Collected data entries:
◇ ◇ ◇ ◇

Lemma entries_before_all first m :
  (forall i, is_Some (m !! i) -> i < first) -> entries_before first m = m.
Proof. intros Hm. apply map_filter_id. intros i l E. simpl. apply Hm. eauto. Qed.

Lemma delete_logs_suffix first hi m :
  (forall i, is_Some (m !! i) -> i <= hi) -> delete_logs first hi m = entries_before first m.
Proof.
  intros Hm. apply map_filter_ext. intros i l E. simpl. assert (i <= hi) by (apply Hm; eauto). lia.
Qed.

(** Storing the entries of a request: they replace everything from their first index on. *)
Lemma storeEntries_spec a r m first r' :
  log_rep (r_logs r) m -> log_bounded r m -> ae_Entries a <> [] ->
  consecutive first (ae_Entries a) -> 0 < first -> first + Z.of_nat (length (ae_Entries a)) <= 2 ^ 64 ->
  storeEntries a r = Return (true, r') ->
  log_rep (r_logs r') (map_seqZ first (erase_peer <$> ae_Entries a) ∪ entries_before first m) /\
  rs_lastLogIndex (r_raftState r') = first + Z.of_nat (length (ae_Entries a)) - 1 /\
  rs_lastApplied (r_raftState r') = rs_lastApplied (r_raftState r).
Proof.
  intros Hm [Hlast Hb] Hne Hc Hf Hhi. unfold storeEntries.
  pose proof (consecutive_ok _ _ Hc ltac:(lia) Hhi) as Hok. pose proof Hc as Hc'.
  set (es := ae_Entries a) in *.
  destruct es as [|e0 es'] eqn:Ees; [done|]. apply consecutive_cons in Hc' as [He0 _]. cbn [head].
  assert (Hlst : exists lst, last (e0 :: es') = Some lst /\
      log_Index lst = first + Z.of_nat (length (e0 :: es')) - 1).
  { rewrite last_lookup. destruct (lookup_lt_is_Some_2 (e0 :: es') (Init.Nat.pred (length (e0 :: es')))) as [x Hx];
      [simpl; lia|]. rewrite Hx. exists x. split; [done|]. rewrite (consecutive_lookup _ _ _ _ Hc Hx). simpl. lia. }
  destruct Hlst as (lst & -> & Hlst).
  assert (Hrest : forall r1, log_rep (r_logs r1) (entries_before first m) ->
    rs_lastApplied (r_raftState r1) = rs_lastApplied (r_raftState r) ->
    (let! (err, logs) := StoreLogs (e0 :: es') (r_logs r1) in
     let r2 := set_rlogs logs r1 in
     match err with
     | Some _ => Return (false, r2)
     | None => Return (true, upd_raftState (rs_setLastLog (log_Index lst) (log_Term lst)) r2)
     end) = Return (true, r') ->
    log_rep (r_logs r') (map_seqZ first (erase_peer <$> e0 :: es') ∪ entries_before first m) /\
    rs_lastLogIndex (r_raftState r') = first + Z.of_nat (length (e0 :: es')) - 1 /\
    rs_lastApplied (r_raftState r') = rs_lastApplied (r_raftState r)).
  { intros r1 Hm1 Hla. destruct (StoreLogs_law (r_logs r1) _ (e0 :: es') Hm1 Hok) as (err & s' & -> & Hs').
    cbn [outcome_bind]. destruct err as [e|]; [done|]. intros [= <-]. cbn [r_logs upd_raftState set_rlogs].
    split_and!; [|done|done].
    by rewrite <- (insert_logs_seq (erase_peer <$> e0 :: es') first) by by apply consecutive_erase. }
  rewrite He0. destruct (Z.leb_spec first (rs_lastLogIndex (r_raftState r))) as [Hle|Hgt].
  - destruct (DeleteRange_law (r_logs r) m first (rs_lastLogIndex (r_raftState r)) Hm) as (err & s1 & -> & Hs1);
      [unfold uint64_ok in *; lia|done|]. cbn [outcome_bind].
    destruct err as [e|]; [done|]. rewrite (delete_logs_suffix first _ m Hb) in Hs1.
    by apply (Hrest (set_rlogs s1 r)).
  - cbn [outcome_bind]. apply (Hrest r); [|done].
    rewrite entries_before_all; [done|]. intros i Hi. specialize (Hb i Hi). lia.
Qed.

(** The previous entry of an accepted request is in the log, with the same term. *)
Definition previous_matches (a : AppendEntriesRequest) r (m : gmap Z Log) : Prop :=
  ae_PrevLogEntry a <= 0 \/
  (ae_PrevLogEntry a, ae_PrevLogTerm a) = getLastEntry (r_raftState r) \/
  exists l, m !! ae_PrevLogEntry a = Some l /\ log_Term l = ae_PrevLogTerm a.

Lemma checkPrevious_spec a r m b r' :
  log_rep (r_logs r) m -> uint64_ok (ae_PrevLogEntry a) -> checkPrevious a r = Return (b, r') ->
  log_rep (r_logs r') m /\ r_raftState r' = r_raftState r /\ (b = true -> previous_matches a r m).
Proof.
  intros Hm Hok. unfold checkPrevious, previous_matches. rewrite Z.gtb_ltb.
  destruct (Z.ltb_spec 0 (ae_PrevLogEntry a)); [|intros [= <- <-]; auto].
  destruct (getLastEntry (r_raftState r)) as [li lt].
  destruct (Z.eqb_spec (ae_PrevLogEntry a) li).
  - intros [= <- <-]. split_and!; [done..|]. intros Ht%Z.eqb_eq. right. left. congruence.
  - destruct (GetLog_law (r_logs r) m _ Hm Hok) as (v & s' & -> & Hs' & Hv). cbn [outcome_bind].
    destruct v as [l|e]; intros [= <- <-]; split_and!; try done. intros Ht%Z.eqb_eq. right. right. eauto.
Qed.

◇ ◇ ◇ ◇

Restate word for word the lines of the data above, starting at the line containing "intros Hm. apply map_filter_ext." and ending at the line containing "set (es := ae_Entries a) in *.", both included, and nothing more.

  intros Hm. apply map_filter_ext. intros i l E. simpl. assert (i <= hi) by (apply Hm; eauto). lia.
Qed.

(** Storing the entries of a request: they replace everything from their first index on. *)
Lemma storeEntries_spec a r m first r' :
  log_rep (r_logs r) m -> log_bounded r m -> ae_Entries a <> [] ->
  consecutive first (ae_Entries a) -> 0 < first -> first + Z.of_nat (length (ae_Entries a)) <= 2 ^ 64 ->
  storeEntries a r = Return (true, r') ->
  log_rep (r_logs r') (map_seqZ first (erase_peer <$> ae_Entries a) ∪ entries_before first m) /\
  rs_lastLogIndex (r_raftState r') = first + Z.of_nat (length (ae_Entries a)) - 1 /\
  rs_lastApplied (r_raftState r') = rs_lastApplied (r_raftState r).
Proof.
  intros Hm [Hlast Hb] Hne Hc Hf Hhi. unfold storeEntries.
  pose proof (consecutive_ok _ _ Hc ltac:(lia) Hhi) as Hok. pose proof Hc as Hc'.
  set (es := ae_Entries a) in *.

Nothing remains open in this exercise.